## SUPPLIED RECORDS
Lemma proto_u_q s : proto_u s = (proto_q s) {{ snd_una := 0 }}.
Proof. done. Qed.

(** The socket after [i] was put into the empty slot. *)
Definition enqueued i (verno : Z) (s : ssock) : ssock :=
  s {{ ctrl_queue := Some i; ctrl_send_head := Some i; snd_una := verno }}.
Lemma enqueued_ok i verno s :
  let s' := enqueued i verno s in
  ctrl_queue s' = Some i /\ ctrl_send_head s' = Some i /\ snd_una s' = verno /\
  sk_refs s' - timers s' = sk_refs s - timers s /\ proto_u s' = proto_u s /\
  snd_nxt s' = snd_nxt s /\ snd_wnd s' = snd_wnd s.
Proof. by destruct s. Qed.

Lemma queue_ctrl_run w i b (Q : unit -> salw TP -> Prop) :
  ctrl_send_head (sk w) = None -> skbs w !! i = Some b ->
  Q tt (w {{ sk ::= enqueued i (skb_verno b) }}) -> wp (serval_sal_queue_ctrl_skb i) w Q.
Proof.
  intros Hh Hb HQ. unfold serval_sal_queue_ctrl_skb. sal_step. sal_step. sal_step.
  rewrite (upd_eq w _ (fun s => s {{ ctrl_queue := Some i; ctrl_send_head := Some i }}))
    by (cbv zeta; rsimp; by rewrite Hh).
  eapply load_ok; [done|]. sal_steps. rewrite bool_decide_eq_true_2 by done. sal_step. exact HQ.
Qed.

(** What queueing and pushing a control packet does: the slot holds it, with the
    flags of the packet it replaces, and a copy is sent if the window allows. *)
Definition pushed i (b : sal_skb) (flags r : Z) w w' : Prop :=
  let b1 := b {{ skb_flags := u8 (Z.lor (skb_flags b) flags) }} in
  ctrl_queue (sk w') = Some i /\ proto_u (sk w') = proto_u (sk w) /\
  snd_una (sk w') = skb_verno b /\ tp w' = tp w /\ outside w w' /\
  (exists b', skbs w' !! i = Some b' /\ skb_flags b' = skb_flags b1 /\
     skb_verno b' = skb_verno b) /\
  if u32 (snd_nxt (sk w) - skb_verno b) <=? snd_wnd (sk w)
  then logged r (wire_daddr (sk w) b1) (wire_bytes (sk w) (copy_of b1)) w w'
  else r = 0 /\ sent w' = sent w.
(* ===== verification/SalMachine.v ===== *)
(** * The connection state machine

    The transition relation of a connection whose peer is known, and that
    processing a packet follows it, runs to completion and consumes the
    packet. *)
From S2P Require Import Prelude Bst ServiceEntry ServiceTable SalHdr SalHdrProps.
From S2P Require Import Checksum SalSock Rto DelayQueue Sal SalCtrl SalState SalInv SalQueue SalStep.
Local Open Scope Z_scope.

(** An acknowledgement number in the window, or part of a migration. *)
Definition acceptable (p : inpkt) (s : ssock) : Prop :=
  before (c_ackno (in_ctx p)) (snd_una s) = false /\
  (after (c_ackno (in_ctx p)) (snd_nxt s) = false \/ rsyn_recv (sal_state s) = true).

(** The bit of the control extension, false without one. *)
Definition bit_of (p : inpkt) (bit : Z) : bool :=
  match c_ctrl_ext (in_ctx p) with
  | Some e => match rd8 (in_hdr p) (e + 2) with Ok b => Z.testbit b bit | _ => false end
  | None => false
  end.

(** The states a connection may be in after a packet; [acked] says that the
    packet's acknowledgement was accepted. *)
Inductive sal_trans (acked : Prop) (p : inpkt) (s : ssock) : sock_state -> Prop :=
| tr_stay : sal_trans acked p s (sk_state s)
| tr_reset : bit_of p RST_BIT = true -> sal_trans acked p s SAL_CLOSED
| tr_respond : sk_state s = SAL_RESPOND -> valid_ext p s = true -> acked ->
    sal_trans acked p s SAL_CONNECTED
| tr_close : sk_state s = SAL_CONNECTED -> in_flag p SVH_FIN = true -> valid_ext p s = true ->
    sal_trans acked p s SAL_CLOSEWAIT
| tr_fin_acked : sk_state s = SAL_FINWAIT1 -> in_flag p SVH_FIN = false -> acked ->
    sal_trans acked p s SAL_FINWAIT2
| tr_fin_both : sk_state s = SAL_FINWAIT1 -> in_flag p SVH_FIN = true ->
    valid_ext p s = true -> acked -> sal_trans acked p s SAL_TIMEWAIT
| tr_fin_cross : sk_state s = SAL_FINWAIT1 -> in_flag p SVH_FIN = true ->
    valid_ext p s = true -> sal_trans acked p s SAL_CLOSING
| tr_fin_fin : sk_state s = SAL_FINWAIT2 -> in_flag p SVH_FIN = true -> valid_ext p s = true ->
    sal_trans acked p s SAL_TIMEWAIT
| tr_closing : sk_state s = SAL_CLOSING -> acked -> sal_trans acked p s SAL_TIMEWAIT
| tr_lastack : sk_state s = SAL_LASTACK -> acked -> sal_trans acked p s SAL_CLOSED.
Lemma marked_twice b : marked (marked b) = marked b.
Proof using Type.
  clear Hops Hroom Hclose. assert (forall a r, u8 (Z.lor (u8 (Z.lor a r)) r) = u8 (Z.lor a r)) as E.
  { intros a r. unfold u8. apply Z.bits_inj'. intros k Hk.
    destruct (Z.lt_ge_cases k 8); [|by rewrite !Z.mod_pow2_bits_high by lia].
    rewrite !Z.mod_pow2_bits_low, !Z.lor_spec, Z.mod_pow2_bits_low, Z.lor_spec by lia.
    by rewrite <-orb_assoc, orb_diag. }
  unfold marked. rsimp. by rewrite E.
Qed.
(** What was sent: copies of the packet in the slot, [n] of them if nothing
    fails. *)
Definition slot_frame w b (f : frame) : Prop :=
  f_daddr f = wire_daddr (sk w) (marked b) /\ f_bytes f = wire_bytes (sk w) (copy_of (marked b)).
Definition repeats (n : nat) w w' : Prop :=
  exists fs, sent w' = sent w ++ fs /\
    match ctrl_queue (sk w) with
    | Some i => exists b, skbs w !! i = Some b /\ Forall (slot_frame w b) fs /\
        (willing w -> length fs = n)
    | None => fs = []
    end.
Lemma repeats_cons r n w w1 w2 :
  resent r w w1 -> repeats n w1 w2 -> ctrl_queue (sk w1) = ctrl_queue (sk w) ->
  proto_q (sk w1) = proto_q (sk w) -> outside w w1 -> repeats (S n) w w2.
Proof using Type.
  clear Hops Hroom Hclose. unfold resent, repeats. intros Hr (fs & Hs & Hb) Hq Hp Ho. rewrite Hq in Hb.
  destruct (ctrl_queue (sk w)) as [i|]; [|exists []; subst fs; by rewrite Hs, Hr].
  destruct Hr as (b & Hb1 & Hb2 & L1 & L2 & L3), Hb as (b' & Hb' & Hfs & Hl).
  rewrite Hb2 in Hb'. injection Hb' as <-.
  assert (Forall (slot_frame w b) fs) as Hfs'.
  { eapply Forall_impl; [exact Hfs|]. intros f [F1 F2]. rewrite marked_twice in F1, F2.
    destruct (wire_u _ _ (marked b) (u_of_q _ _ Hp)) as (E1 & _), (wire_u _ _ (copy_of (marked b)) (u_of_q _ _ Hp))
      as (_ & E2 & _). by rewrite E1 in F1; rewrite E2 in F2. }
  assert (willing w -> willing w1) as Hwl.
  { intros (W1 & W2 & W3). destruct Ho as (_ & A & N). split_and!; [auto..|].
    assert (forall s, sk_bound_dev_if (proto_q s) = sk_bound_dev_if s) as E by (clear; intros s; by destruct s).
    by rewrite <-E, Hp, E. }
  destruct (Z.lt_ge_cases r 0) as [Hr|Hr].
  - exists fs. rewrite Hs, L1 by done. split; [done|]. exists b. split_and!; [done..|]. intros W. specialize (L3 W). lia.
  - destruct (L2 Hr) as (sa & dv & E). exists (out_frame sa (wire_daddr (sk w) (marked b)) dv
      (wire_bytes (sk w) (copy_of (marked b))) :: fs).
    rewrite Hs, E, <-app_assoc. split; [done|]. exists b. split_and!; [done|by constructor|].
    intros W. simpl. f_equal. auto.
Qed.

## EXERCISE REQUIREMENTS
The answer should be only the number of lines in the data that include "None".

## EXPECTED ANSWER
3